In vitro and in vivo biocompatibility assessment of chalcogenide thermoelectrics as implants

Abstract

The ability of thermoelectric materials to generate electricity in response to local temperature gradients makes them a potentially promising solution for the regulation of cellular functions and reconstruction of tissues. Biocompatibility of implants is a crucial attribute for the successful integration of thermoelectric techniques in biomedical applications. This work focuses on the in vitro and in vivo evaluation of biocompatibility for 12 typical chalcogenide thermoelectrics, which are composed of biocompatible elements.

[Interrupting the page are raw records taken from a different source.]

Record state := {
  (* memories *)
  fields : list Field;
  layouts : list FieldLayout;
  mem : list Byte.byte;
  (* static variables of screen.c *)
  forceScrollableRelayout : bool;
  curActiveEditable : option fptr;
  scrollableStack : list (option fptr);   (* MAX_SCROLLABLE_DEPTH slots *)
  scrollableStackPtr : Z;
  blinkChanged : bool;
  blinkOn : bool;
  oldForceLabels : bool;
  forceLabels : bool;
  curScreen : option Screen;
  screenDirty : bool;
  blinkCounter : Z;                       (* uint8_t *)
  (* constants and collaborators *)
  screenWidth : Z;
  screenHeight : Z;
  char_h_space : Z;                       (* gui.char_h_space *)
  m_state : bool;                         (* buttons_get_m_state() *)
  up_state : bool;                        (* buttons_get_up_state() *)
  down_state : bool;                      (* buttons_get_down_state() *)
  display : list DrawOp                   (* the calls made, oldest first *)
}.

(** The objects that screen.c declares [static] live at fixed addresses:
    the layouts [rows[0..MAX_SCROLLABLE_ROWS]] at the start of the layout
    memory, the fields [heading], [label] and [blankRows[0..3]] at the start
    of the field memory. *)
Definition rows : lptr := 0%nat.
Definition heading : fptr := 0%nat.
Definition label_field : fptr := 1%nat.
Definition blankRows : fptr := 2%nat.
Definition first_user_field : fptr := 6%nat.
Definition first_user_layout : lptr := 5%nat.

(** ** Record updates *)

Definition set_variant (v : FieldVariant) (f : Field) : Field :=
  Build_Field v (dirty f) (blink f) (is_selected f)
    (drawText f) (scrollable f) (editable f).
Definition set_dirty (b : bool) (f : Field) : Field :=
  Build_Field (variant f) b (blink f) (is_selected f)
    (drawText f) (scrollable f) (editable f).
Definition set_blink (b : bool) (f : Field) : Field :=
  Build_Field (variant f) (dirty f) b (is_selected f)
    (drawText f) (scrollable f) (editable f).
Definition set_is_selected (b : bool) (f : Field) : Field :=
  Build_Field (variant f) (dirty f) (blink f) b
    (drawText f) (scrollable f) (editable f).
Definition set_msg (m : string) (f : Field) : Field :=
  Build_Field (variant f) (dirty f) (blink f) (is_selected f)
    {| msg := m |} (scrollable f) (editable f).
Definition set_first (v : Z) (f : Field) : Field :=
  Build_Field (variant f) (dirty f) (blink f) (is_selected f) (drawText f)
    (Build_ScrollableData (entries (scrollable f)) (label (scrollable f))
       v (selected (scrollable f)))
    (editable f).
Definition set_selected (v : Z) (f : Field) : Field :=
  Build_Field (variant f) (dirty f) (blink f) (is_selected f) (drawText f)
    (Build_ScrollableData (entries (scrollable f)) (label (scrollable f))
       (first (scrollable f)) v)
    (editable f).

Definition set_lx (v : Z) (l : FieldLayout) : FieldLayout :=
  Build_FieldLayout v (ly l) (lwidth l) (lheight l) (lcolor l) (lborder l)
    (lfont l) (lmodifier l) (old_editable l) (lfield l).
Definition set_ly (v : Z) (l : FieldLayout) : FieldLayout :=
  Build_FieldLayout (lx l) v (lwidth l) (lheight l) (lcolor l) (lborder l)
    (lfont l) (lmodifier l) (old_editable l) (lfield l).
Definition set_lwidth (v : Z) (l : FieldLayout) : FieldLayout :=
  Build_FieldLayout (lx l) (ly l) v (lheight l) (lcolor l) (lborder l)
    (lfont l) (lmodifier l) (old_editable l) (lfield l).
Definition set_lheight (v : Z) (l : FieldLayout) : FieldLayout :=
  Build_FieldLayout (lx l) (ly l) (lwidth l) v (lcolor l) (lborder l)
    (lfont l) (lmodifier l) (old_editable l) (lfield l).
Definition set_lcolor (v : ColorOp) (l : FieldLayout) : FieldLayout :=
  Build_FieldLayout (lx l) (ly l) (lwidth l) (lheight l) v (lborder l)
    (lfont l) (lmodifier l) (old_editable l) (lfield l).
Definition set_lborder (v : Z) (l : FieldLayout) : FieldLayout :=
  Build_FieldLayout (lx l) (ly l) (lwidth l) (lheight l) (lcolor l) v
    (lfont l) (lmodifier l) (old_editable l) (lfield l).
Definition set_lfont (v : option UG_FONT) (l : FieldLayout) : FieldLayout :=
  Build_FieldLayout (lx l) (ly l) (lwidth l) (lheight l) (lcolor l) (lborder l)
    v (lmodifier l) (old_editable l) (lfield l).
Definition set_old_editable (v : Z) (l : FieldLayout) : FieldLayout :=
  Build_FieldLayout (lx l) (ly l) (lwidth l) (lheight l) (lcolor l) (lborder l)
    (lfont l) (lmodifier l) v (lfield l).
Definition set_lfield (v : option fptr) (l : FieldLayout) : FieldLayout :=
  Build_FieldLayout (lx l) (ly l) (lwidth l) (lheight l) (lcolor l) (lborder l)
    (lfont l) (lmodifier l) (old_editable l) v.
(** * Device monitoring agent: status classifier, aggregator, probes, API client

    A shallow embedding of [device-monitoring-agent/agent.py] and the
    properties of its core engine.

    Conventions of the embedding
    - Python [float] and [int] metric values are rationals ([Q]); [>=] on
      them is [Qle_bool] with the arguments swapped. Arithmetic on them is
      exact: the rounding of binary64 is not modelled, so a statement on a
      computed value (a mean, a share) holds up to that rounding. NaN and
      the infinities are outside the model: [read_float] tells the texts
      that [float] reads as one of them.
    - Python [int] counters and configuration numbers are [Z].
    - A [dict] with string keys is a [gmap string _]; the agent never
      observes the iteration order of a dict in its results.
    - [Optional[str]] is [option string]; Python truthiness of such a value
      is [truthy].
    - [str] is [string] (code points below 256).
    - An exception is a value of type [exn]; only subclasses of Python's
      [Exception] are modelled (cancellation and keyboard interrupts are
      [BaseException]s and are not outcomes of a network operation).
    - [datetime.now()] and [time.time()] readings are inputs; an instant
      is a number of seconds from [datetime.min]. *)

From Stdlib Require Import ZArith QArith Qabs Qround Lqa String Ascii List.
From stdpp Require Import base option gmap strings list fin_maps pretty.

Open Scope Z_scope.

(** ** Python values *)

(** Truthiness of an [Optional[str]]: [None] and the empty string are false. *)
Definition truthy (e : option string) : bool :=
  match e with
  | None => false
  | Some "" => false
  | Some _ => true
  end.

(** [a >= b] on numbers. *)
Definition Qge_bool (a b : Q) : bool := Qle_bool b a.

(** [a < b] on numbers. *)
Definition Qlt_bool (a b : Q) : bool := negb (Qle_bool b a).

(** [d.get(k, dflt)] *)
Definition dict_get {A} (d : gmap string A) (k : string) (dflt : A) : A :=
  default dflt (d !! k).

(** [d.update(other)]: the keys of [other] overwrite those of [d]. *)
Definition dict_update {A} (d other : gmap string A) : gmap string A :=
  other ∪ d.

(** ** Data model *)

Module DeviceConfig.
Record t := mk {
  id : string;
  name : string;
  type : string;
  ip_address : string;
  location : string;
  monitoring_methods : list string;
  snmp_community : string;
  snmp_port : Z;
  snmp_version : string;
  http_endpoint : option string;
  http_auth : option (gmap string string);
  poll_interval : Z;
  timeout : Z;
  enabled : bool;
  critical_thresholds : gmap string Q;
  warning_thresholds : gmap string Q
}.
End DeviceConfig.

(** The threshold maps [__post_init__] installs when none is given. *)
Definition default_critical_thresholds : gmap string Q :=
  <["cpu_usage" := 90%Q]> (<["memory_usage" := 90%Q]> (<["response_time" := 5000%Q]> ∅)).

Definition default_warning_thresholds : gmap string Q :=
  <["cpu_usage" := 70%Q]> (<["memory_usage" := 75%Q]> (<["response_time" := 2000%Q]> ∅)).

(** The dataclass constructor followed by [__post_init__]: the fields that
    have defaults take them, and an absent threshold map is replaced. *)
Definition DeviceConfig_init (id name type ip_address location : string)
    (monitoring_methods : list string)
    (critical warning : option (gmap string Q)) : DeviceConfig.t :=
  DeviceConfig.mk id name type ip_address location monitoring_methods
    "public" 161 "2c" None None 30 10 true
    (default default_critical_thresholds critical)
    (default default_warning_thresholds warning).

Module DeviceMetrics.
Record t := mk {
  device_id : string;
  timestamp : Z;
  status : string;
  metrics : gmap string Q;
  response_time : Q;
  last_error : option string;
  monitoring_method : string
}.

Definition set_monitoring_method (m : string) (r : t) : t :=
  mk (device_id r) (timestamp r) (status r) (metrics r) (response_time r)
     (last_error r) m.
End DeviceMetrics.

Module APIConfig.
Record t := mk {
  base_url : string;
  username : string;
  password : string;
  timeout : Z;
  retry_attempts : Z;
  retry_delay : Z
}.
End APIConfig.

(** ** DeviceMonitor: the base class and the status classifier *)

Module DeviceMonitor.
Record t := mk {
  config : DeviceConfig.t;
  last_status : string;
  consecutive_failures : Z;
  max_failures : Z;
  last_metrics : gmap string Q
}.

Definition set_consecutive_failures (n : Z) (self : t) : t :=
  mk (config self) (last_status self) n (max_failures self) (last_metrics self).
End DeviceMonitor.

(** [DeviceMonitor.__init__] *)
Definition DeviceMonitor_init (device_config : DeviceConfig.t) : DeviceMonitor.t :=
  DeviceMonitor.mk device_config "unknown" 0 3 ∅.

(** One threshold loop of [determine_status]:
    [for metric, value in metrics.items(): if metric in thresholds: if value
    >= thresholds[metric]: return ...]; [true] when the loop returns. *)
Fixpoint threshold_breach (thresholds : gmap string Q) (items : list (string * Q)) : bool :=
  match items with
  | [] => false
  | (metric, value) :: rest =>
      match thresholds !! metric with
      | Some limit =>
          if Qge_bool value limit then true else threshold_breach thresholds rest
      | None => threshold_breach thresholds rest
      end
  end.

(** [DeviceMonitor.determine_status]; the second component is the monitor
    after the call (its failure counter is mutated). *)
Definition determine_status (self : DeviceMonitor.t) (metrics : gmap string Q)
    (response_time : Q) (error : option string) : string * DeviceMonitor.t :=
  if truthy error then
    let self := DeviceMonitor.set_consecutive_failures
                  (DeviceMonitor.consecutive_failures self + 1) self in
    if DeviceMonitor.consecutive_failures self >=? DeviceMonitor.max_failures self
    then ("offline", self)
    else ("warning", self)
  else
    let self := DeviceMonitor.set_consecutive_failures 0 self in
    let cfg := DeviceMonitor.config self in
    if threshold_breach (DeviceConfig.critical_thresholds cfg) (map_to_list metrics)
    then ("critical", self)
    else if threshold_breach (DeviceConfig.warning_thresholds cfg) (map_to_list metrics)
    then ("warning", self)
    else if Qge_bool response_time
              (dict_get (DeviceConfig.critical_thresholds cfg) "response_time" 5000%Q)
    then ("critical", self)
    else if Qge_bool response_time
              (dict_get (DeviceConfig.warning_thresholds cfg) "response_time" 2000%Q)
    then ("warning", self)
    else ("online", self).

(** ** DeviceAgent.combine_monitoring_results *)

(** The literal [status_priority] of [combine_monitoring_results]. *)
Definition status_priority : gmap string Z :=
  <["offline" := 0]> (<["critical" := 1]> (<["warning" := 2]> (<["online" := 3]> ∅))).

(** Python's [min(iterable, key=...)] after the first element was taken as
    the candidate: a later element replaces it only when its key is
    strictly smaller. *)
Fixpoint min_from {A} (key : A → Z) (best : A) (rest : list A) : A :=
  match rest with
  | [] => best
  | x :: rest' => if key x <? key best then min_from key x rest' else min_from key best rest'
  end.

(** [min(results, key=...)]; [None] stands for the [ValueError] on an
    empty sequence. *)
Definition py_min {A} (key : A → Z) (l : list A) : option A :=
  match l with
  | [] => None
  | x :: rest => Some (min_from key x rest)
  end.

(** [sep.join(parts)] *)
Fixpoint py_join (sep : string) (parts : list string) : string :=
  match parts with
  | [] => ""
  | [p] => p
  | p :: rest => p +:+ sep +:+ py_join sep rest
  end.

(** [all_metrics = {}; for result in results: all_metrics.update(result.metrics)] *)
Definition merge_metrics (results : list DeviceMetrics.t) : gmap string Q :=
  foldl (λ all_metrics result, dict_update all_metrics (DeviceMetrics.metrics result))
        ∅ results.

(** The key of the [min] call: [status_priority.get(r.status, 3)]. *)
Definition priority_of (r : DeviceMetrics.t) : Z :=
  dict_get status_priority (DeviceMetrics.status r) 3.

(** The local variable [worst_status] (a sample, not a status). *)
Definition worst_status (results : list DeviceMetrics.t) : option DeviceMetrics.t :=
  py_min priority_of results.

(** [sum(r.response_time for r in results) / len(results)], computed
    exactly (see the conventions). *)
Definition avg_response_time (results : list DeviceMetrics.t) : Q :=
  (foldl (λ acc r, acc + DeviceMetrics.response_time r) 0 results
   / inject_Z (Z.of_nat (length results)))%Q.

(** [[r.last_error for r in results if r.last_error]] *)
Definition collect_errors (results : list DeviceMetrics.t) : list string :=
  omap (λ r, if truthy (DeviceMetrics.last_error r) then DeviceMetrics.last_error r else None)
       results.

(** [DeviceAgent.combine_monitoring_results]; [now] is the reading of
    [datetime.now()]. *)
Definition combine_monitoring_results (now : Z) (results : list DeviceMetrics.t)
    : option DeviceMetrics.t :=
  match results with
  | [] => None
  | combined :: _ =>
      let all_metrics := merge_metrics results in
      match worst_status results with
      | None => None
      | Some worst =>
          let errors := collect_errors results in
          let combined_error :=
            match errors with [] => None | _ => Some (py_join "; " errors) end in
          Some (DeviceMetrics.mk (DeviceMetrics.device_id combined) now
                  (DeviceMetrics.status worst) all_metrics
                  (avg_response_time results) combined_error "combined")
      end
  end.

(** ** Python text operations used by the probes *)

Definition newline : string := String "010"%char "".

(** [str.isspace] on one code point below 256. *)
Definition is_space (c : ascii) : bool :=
  let n := nat_of_ascii c in
  ((9 <=? n)%nat && (n <=? 13)%nat) || ((28 <=? n)%nat && (n <=? 32)%nat)
  || (n =? 133)%nat || (n =? 160)%nat.

(** [str.lower] on one code point below 256: the ASCII capitals and the
    Latin-1 capitals (192..222 without the multiplication sign). *)
Definition lower_char (c : ascii) : ascii :=
  let n := nat_of_ascii c in
  if ((65 <=? n)%nat && (n <=? 90)%nat)
     || ((192 <=? n)%nat && (n <=? 222)%nat && negb (n =? 215)%nat)
  then ascii_of_nat (n + 32) else c.

Fixpoint py_lower (s : string) : string :=
  match s with
  | EmptyString => EmptyString
  | String c s' => String (lower_char c) (py_lower s')
  end.

(** [sub in s] *)
Fixpoint py_contains (sub s : string) : bool :=
  String.prefix sub s ||
  match s with
  | EmptyString => false
  | String _ s' => py_contains sub s'
  end.

(** Prepend a character to the first piece of a split under construction. *)
Definition cons_head (c : ascii) (pieces : list string) : list string :=
  match pieces with
  | [] => [String c EmptyString]
  | p :: rest => String c p :: rest
  end.
(** C6, amended.  A POST is refused with "Task is required" exactly when
    its [task] field is falsy, that is absent, [null], [""], [false] or
    [0]; a refused POST leaves the file and the log of writes as they
    were. *)
Theorem add_fails_iff_falsy (fields : list (string * json)) (d : disk) :
  let task := assoc "task" fields in
  (falsy task = true <->
     task = None \/ task = Some JNull \/ task = Some (JStr "") \/
     task = Some (JBool false) \/ task = Some (JNum 0)) /\
  (fst (handle (Api.post (JObj fields)) d) = Api.task_required
     <-> falsy task = true) /\
  (fst (handle (Views.post_add (JObj fields)) d) = Views.task_required
     <-> falsy task = true) /\
  (falsy task = true ->
     snd (handle (Api.post (JObj fields)) d) = d /\
     snd (handle (Views.post_add (JObj fields)) d) = d).
Proof.
  intros task. rewrite api_post_object, views_post_object. fold task.
  split; [|split; [|split]].
  - destruct task as [[| [|] | n | neg | s | l | fs]|]; cbn; split;
      try (intros H; discriminate H); try tauto;
      try (intros [H|[H|[H|[H|H]]]]; discriminate H).
    + destruct (Z.eqb_spec n 0) as [->|Hn]; cbn; [tauto|discriminate].
    + intros [H|[H|[H|[H|H]]]]; try discriminate H.
      injection H as ->. reflexivity.
    + destruct (String.eqb_spec s "") as [->|Hs]; cbn; [tauto|discriminate].
    + intros [H|[H|[H|[H|H]]]]; try discriminate H.
      injection H as ->. reflexivity.
  - destruct task as [t|]; cbn [falsy]; [|split; reflexivity].
    destruct (truthy t); cbn [negb]; [|split; reflexivity].
    destruct (loaded d); cbn [fst]; split; intros H; discriminate H.
  - destruct task as [t|]; cbn [falsy]; [|split; reflexivity].
    destruct (truthy t); cbn [negb]; [|split; reflexivity].
    destruct (loaded d); cbn [fst]; split; intros H; discriminate H.
  - destruct task as [t|]; cbn [falsy]; [|split; reflexivity].
    destruct (truthy t); cbn [negb]; [intros H; discriminate H|].
    split; reflexivity.
Qed.

(** C8, as the code has it.  From a store with no file, and from one that
    holds the empty array, the eight calls of the scenario answer as
    listed; the removal at [0] answers the one-element array
    [["Buy milk"]] as [deletedTask], and the removal at [5] answers
    "Invalid task index" and leaves ["Walk dog"] in place. *)
Theorem scenario_responses (w : list text) :
  let buy := JStr "Buy milk" in
  let walk := JStr "Walk dog" in
  let responses :=
    [ added_response (JArr [buy]);
      json_response 200 (JArr [buy]);
      added_response (JArr [buy; walk]);
      json_response 200 (JArr [buy; walk]);
      deleted_response (JArr [buy]) (JArr [walk]);
      json_response 200 (JArr [walk]);
      json_response 400 (JObj [("error", JStr "Invalid task index")]);
      json_response 200 (JArr [walk]) ] in
  fst (serve (scenario coerce_ge) (Disk None w)) = responses /\
  fst (serve (scenario coerce_ge) (Disk (Some (Encoded (JArr []))) w))
    = responses /\
  file (snd (serve (scenario coerce_ge) (Disk None w)))
    = Some (Encoded (JArr [walk])).
Proof.
  repeat split.
Qed.

End Claims.

(** * Instances and counterexamples *)


(** C2: a file holding the JSON object [{}] is listed as that object. *)
Lemma list_of_stored_object_not_empty :
  Api.readTasks object_file = (Return (JObj []), object_file) /\
  Views.readTasks object_file = (Return (JObj []), object_file) /\
  fst (handle Api.get object_file) = json_response 200 (JObj []) /\
  fst (handle Api.get object_file) <> json_response 200 (JArr []).
Proof.
  repeat split. intros H. discriminate H.
Qed.

(** C3: the index text ["1.5"] removes position 1, and ["1abc"] as well. *)
Lemma removeAt_accepts_fractional_index :
  handle (Api.delete never_ge "1.5") two_tasks =
    (deleted_response (JArr [JStr "b"]) (JArr [JStr "a"]),
     saved (JArr [JStr "a"]) two_tasks) /\
  fst (handle (Api.delete never_ge "1.5") two_tasks) <> Api.invalid_index /\
  fst (handle (Api.delete never_ge "1abc") two_tasks) <> Api.invalid_index /\
  fst (handle (Views.get_delete never_ge "1.5") two_tasks)
    <> Views.invalid_index.
Proof.
  repeat split; intros H; discriminate H.
Qed.


(** C6: the task value [false] is neither absent nor empty, yet the POST
    fails with "Task is required". *)
Lemma add_refuses_false :
  spec_absent_or_empty (Some (JBool false)) = false /\
  fst (handle (Api.post (add_body (JBool false))) no_file)
    = Api.task_required /\
  fst (handle (Views.post_add (add_body (JBool false))) no_file)
    = Views.task_required.
Proof.
  repeat split.
Qed.

(** A posted [1e400] parses to [Infinity]: it passes the task check, and is
    written, answered and listed as [null]. *)
Lemma add_infinity_lists_null :
  handle (Api.post (add_body (JInfinity false))) one_task
    = (added_response (JArr [JStr "Walk dog"; JNull]),
       saved (JArr [JStr "Walk dog"; JInfinity false]) one_task) /\
  fst (handle Api.get
         (snd (handle (Api.post (add_body (JInfinity false))) one_task)))
    = json_response 200 (JArr [JStr "Walk dog"; JNull]) /\
  fst (handle Views.get
         (snd (handle (Views.post_add (add_body (JInfinity false))) one_task)))
    = render "index" (JObj [("tasks", JArr [JStr "Walk dog"; JNull])]).
Proof.
  repeat split.
Qed.

(** * Witnesses *)

Lemma list_fail_open_witness :
  finite (JObj []) = true /\
  handle Api.get object_file = (json_response 200 (JObj []), object_file).
Proof.
  split; [reflexivity|].
  pose proof (list_fail_open [] (JObj [])) as H. cbv zeta in H.
  destruct H as (_ & _ & _ & _ & _ & _ & _ & _ & Hget & Hfin).
  rewrite (Hfin eq_refl) in Hget. exact Hget.
Defined.

Lemma removeAt_returns_removed_in_array_witness :
  Api.readTasks one_task = (Return (JArr [JStr "Walk dog"]), one_task) /\
  parseInt "0" = Some 0 /\
  [JStr "Walk dog"] !! Z.to_nat 0 = Some (JStr "Walk dog") /\
  JArr [JStr "Walk dog"] <> JStr "Walk dog" /\
  exists remaining,
    fst (handle (Api.delete never_ge "0") one_task) =
      json_response 200
        (JObj [("message", JStr "Task deleted successfully");
               ("deletedTask", JArr [JStr "Walk dog"]);
               ("tasks", remaining)]).
Proof.
  split; [reflexivity|]. split; [reflexivity|]. split; [reflexivity|].
  apply (removeAt_returns_removed_in_array never_ge one_task
           [JStr "Walk dog"] "0" 0 (JStr "Walk dog"));
    [reflexivity | reflexivity | lia | reflexivity].
Defined.

Lemma removeAt_fails_iff_rejected_witness :
  Api.readTasks two_tasks = (Return (JArr [JStr "a"; JStr "b"]), two_tasks) /\
  fst (handle (Api.delete never_ge "2") two_tasks) = Api.invalid_index /\
  fst (handle (Views.get_delete never_ge "-1") two_tasks) = Views.invalid_index.
Proof.
  split; [reflexivity|].
  split.
  - apply (removeAt_fails_iff_rejected never_ge two_tasks
             [JStr "a"; JStr "b"] "2"); [reflexivity|].
    right. exists 2. split; [reflexivity | right; cbn; lia].
  - apply (removeAt_fails_iff_rejected never_ge two_tasks
             [JStr "a"; JStr "b"] "-1"); [reflexivity|].
    right. exists (-1). split; [reflexivity | left; lia].
Defined.



Lemma add_fails_iff_falsy_witness :
  falsy (assoc "task" [("task", JNull)]) = true /\
  snd (handle (Api.post (add_body JNull)) two_tasks) = two_tasks /\
  snd (handle (Views.post_add (add_body JNull)) two_tasks) = two_tasks.
Proof.
  split; [reflexivity|].
  apply (add_fails_iff_falsy [("task", JNull)] two_tasks). reflexivity.
Defined.

Lemma removeAt_failure_writes_nothing_witness :
  fst (handle (Api.delete never_ge "5") one_task) = Api.invalid_index /\
  snd (handle (Api.delete never_ge "5") one_task) = one_task /\
  fst (handle (Views.get_delete never_ge "x") one_task) = Views.invalid_index /\
  snd (handle (Views.get_delete never_ge "x") one_task) = one_task.
Proof.
  split; [reflexivity|]. split.
  - apply (removeAt_failure_writes_nothing never_ge one_task "5"). reflexivity.
  - split; [reflexivity|].
    apply (removeAt_failure_writes_nothing never_ge one_task "x"). reflexivity.
Defined.

Lemma add_rejects_falsy_witness :
  assoc "task" [("task", JNum 0)] = Some (JNum 0) /\
  handle (Api.post (JObj [("task", JNum 0)])) one_task =
    (json_response 400 (JObj [("error", JStr "Task is required")]), one_task) /\
  handle (Views.post_add (JObj [("task", JNum 0)])) one_task =
    (send_response 400 "Task is required", one_task).
Proof.
  split; [reflexivity|].
  apply (add_rejects_falsy [("task", JNum 0)] (JNum 0) one_task);
    [reflexivity | right; left; reflexivity].
Defined.

(** * Further properties of the routers *)

Section Outcomes.
Variable coerce_ge : Z -> json -> bool.

(** The ways a POST can end, with what the disk is afterwards. *)
Inductive post_ending (d : disk) : response * disk -> response * disk -> Prop :=
| post_refused :
    post_ending d (Api.task_required, d) (Views.task_required, d)
| post_threw :
    post_ending d (uncaught TypeError, d) (uncaught TypeError, d)
| post_added l t :
    loaded d = JArr l ->
    truthy t = true ->
    post_ending d
      (added_response (JArr (l ++ [serialized t])), saved (JArr (l ++ [t])) d)
      (redirect "/", saved (JArr (l ++ [t])) d).

(** The ways a removal can end, with what the disk is afterwards. *)
Inductive delete_ending (d : disk)
  : response * disk -> response * disk -> Prop :=
| delete_refused :
    delete_ending d (Api.invalid_index, d) (Views.invalid_index, d)
| delete_threw :
    delete_ending d (uncaught TypeError, d) (uncaught TypeError, d)
| delete_removed l n x :
    loaded d = JArr l ->
    l !! n = Some x ->
    delete_ending d
      (deleted_response (JArr [x]) (JArr (delete n l)),
       saved (JArr (delete n l)) d)
      (redirect "/", saved (JArr (delete n l)) d).

Ltac run_handler :=
  cbv [handle Api.post Views.post_add Api.delete Views.get_delete
       Api.get Views.get bind ret throw try_catch
       Api.readTasks Views.readTasks Api.writeTasks
       fs_readFileSync fs_writeFileSync JSON_parse JSON_stringify
       get_task get_length push file written].

Lemma post_endings (body : json) (d : disk) :
  post_ending d (handle (Api.post body) d) (handle (Views.post_add body) d).
Proof.
  destruct body as [| b | n | neg | s | l | fields];
    try (run_handler; constructor).
  rewrite api_post_object, views_post_object.
  destruct (assoc "task" fields) as [t|]; [|constructor].
  destruct (truthy t) eqn:Ht; [|constructor].
  destruct (loaded d) as [| b | n | neg | s | l | fs] eqn:Hload;
    try solve [constructor].
  apply (post_added d l t Hload Ht).
Qed.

Ag₂Se, SnSe, Bi₂Se₃, Bi₂Te_2.88Se_0.12 and Bi₂Te₃, each with a released ion concentration lower than 10 ppm in extracts, exhibited favorable biocompatibility, including cell viability, adhesion, and hemocompatibility, as observed in initial in vitro assessments. Moreover, in vivo biocompatibility assessment, achieved by hematological and histopathological analyses in the rat subcutaneous model, further substantiated the biocompatibility of Ag₂Se, Bi₂Se₃, and Bi₂Te₃, with each possessing superior thermoelectric performance at room temperature. This work offers robust evidence to promote Ag₂Se, Bi₂Se₃, and Bi₂Te₃ as potential thermoelectric biomaterials, establishing a foundation for their future applications in biomedicine.